--- RECORDS PROVIDED Enclosed Below ---

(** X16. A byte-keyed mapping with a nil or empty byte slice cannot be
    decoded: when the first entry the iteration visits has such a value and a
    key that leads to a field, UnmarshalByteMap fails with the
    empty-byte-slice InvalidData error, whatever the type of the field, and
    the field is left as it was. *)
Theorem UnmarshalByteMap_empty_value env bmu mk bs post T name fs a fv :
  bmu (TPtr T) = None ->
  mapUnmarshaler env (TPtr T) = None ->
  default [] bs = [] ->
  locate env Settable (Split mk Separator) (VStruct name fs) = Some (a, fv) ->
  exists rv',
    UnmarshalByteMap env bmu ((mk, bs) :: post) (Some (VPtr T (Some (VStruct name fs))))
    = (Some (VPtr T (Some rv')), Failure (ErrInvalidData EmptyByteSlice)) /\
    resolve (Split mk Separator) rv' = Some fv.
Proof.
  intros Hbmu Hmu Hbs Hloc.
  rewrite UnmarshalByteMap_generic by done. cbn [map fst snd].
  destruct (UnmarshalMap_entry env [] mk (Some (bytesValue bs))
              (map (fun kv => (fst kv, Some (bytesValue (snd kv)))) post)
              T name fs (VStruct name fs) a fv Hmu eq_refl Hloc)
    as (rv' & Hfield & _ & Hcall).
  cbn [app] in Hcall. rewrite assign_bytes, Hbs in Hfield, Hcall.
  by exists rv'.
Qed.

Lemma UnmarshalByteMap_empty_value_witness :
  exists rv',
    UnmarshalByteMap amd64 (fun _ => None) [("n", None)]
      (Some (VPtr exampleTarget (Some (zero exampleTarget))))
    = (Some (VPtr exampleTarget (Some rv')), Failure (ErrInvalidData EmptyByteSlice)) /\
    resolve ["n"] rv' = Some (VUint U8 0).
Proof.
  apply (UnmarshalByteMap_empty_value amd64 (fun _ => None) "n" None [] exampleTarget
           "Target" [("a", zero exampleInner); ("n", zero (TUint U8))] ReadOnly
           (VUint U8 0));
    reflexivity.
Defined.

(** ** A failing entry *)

--- End of Enclosed RECORDS PROVIDED ---
--- RECORDS PROVIDED Enclosed Below ---

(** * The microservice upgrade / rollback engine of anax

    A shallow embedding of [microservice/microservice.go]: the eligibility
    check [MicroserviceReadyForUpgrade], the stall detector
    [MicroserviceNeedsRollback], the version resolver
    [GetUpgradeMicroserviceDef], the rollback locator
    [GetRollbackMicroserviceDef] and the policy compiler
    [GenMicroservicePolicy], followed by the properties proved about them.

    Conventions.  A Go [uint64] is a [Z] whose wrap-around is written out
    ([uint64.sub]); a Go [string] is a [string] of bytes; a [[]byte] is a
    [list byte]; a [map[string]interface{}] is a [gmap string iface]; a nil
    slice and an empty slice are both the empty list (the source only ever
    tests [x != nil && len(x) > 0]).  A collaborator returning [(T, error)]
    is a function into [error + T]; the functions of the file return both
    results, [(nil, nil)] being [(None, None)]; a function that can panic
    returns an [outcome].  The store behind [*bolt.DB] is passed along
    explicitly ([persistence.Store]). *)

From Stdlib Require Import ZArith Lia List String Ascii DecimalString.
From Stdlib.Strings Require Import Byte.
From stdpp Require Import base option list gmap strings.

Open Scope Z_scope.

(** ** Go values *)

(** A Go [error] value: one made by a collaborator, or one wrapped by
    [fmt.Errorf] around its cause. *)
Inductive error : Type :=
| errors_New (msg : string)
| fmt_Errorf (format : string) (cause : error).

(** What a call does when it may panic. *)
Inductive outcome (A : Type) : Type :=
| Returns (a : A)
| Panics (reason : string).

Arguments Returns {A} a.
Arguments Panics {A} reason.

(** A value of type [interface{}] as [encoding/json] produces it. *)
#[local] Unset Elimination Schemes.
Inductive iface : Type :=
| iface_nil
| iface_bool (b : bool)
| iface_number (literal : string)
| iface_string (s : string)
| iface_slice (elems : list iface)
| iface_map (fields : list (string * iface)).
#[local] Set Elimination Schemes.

--- End of Enclosed RECORDS PROVIDED ---
--- RECORDS PROVIDED Enclosed Below ---

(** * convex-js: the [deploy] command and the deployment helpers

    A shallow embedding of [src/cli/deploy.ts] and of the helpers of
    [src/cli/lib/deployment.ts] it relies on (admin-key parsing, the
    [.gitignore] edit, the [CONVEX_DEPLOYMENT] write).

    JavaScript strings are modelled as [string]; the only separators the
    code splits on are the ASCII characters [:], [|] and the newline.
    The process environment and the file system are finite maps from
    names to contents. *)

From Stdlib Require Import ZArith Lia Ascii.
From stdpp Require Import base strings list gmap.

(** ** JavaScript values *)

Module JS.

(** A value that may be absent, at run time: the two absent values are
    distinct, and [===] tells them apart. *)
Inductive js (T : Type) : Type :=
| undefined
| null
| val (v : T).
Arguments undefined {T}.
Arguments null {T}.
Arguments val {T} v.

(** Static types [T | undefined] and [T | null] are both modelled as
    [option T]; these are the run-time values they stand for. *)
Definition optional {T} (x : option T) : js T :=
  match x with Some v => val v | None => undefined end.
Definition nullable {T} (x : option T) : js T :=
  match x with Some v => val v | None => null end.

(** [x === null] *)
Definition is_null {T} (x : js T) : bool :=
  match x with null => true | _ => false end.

--- End of Enclosed RECORDS PROVIDED ---

> [INSTRUCTIONS FOR THE TASK] From the listing above, collect every line that mentions the word "when".

> [ANSWER TO THE PROBLEM]
    decoded: when the first entry the iteration visits has such a value and a
(** What a call does when it may panic. *)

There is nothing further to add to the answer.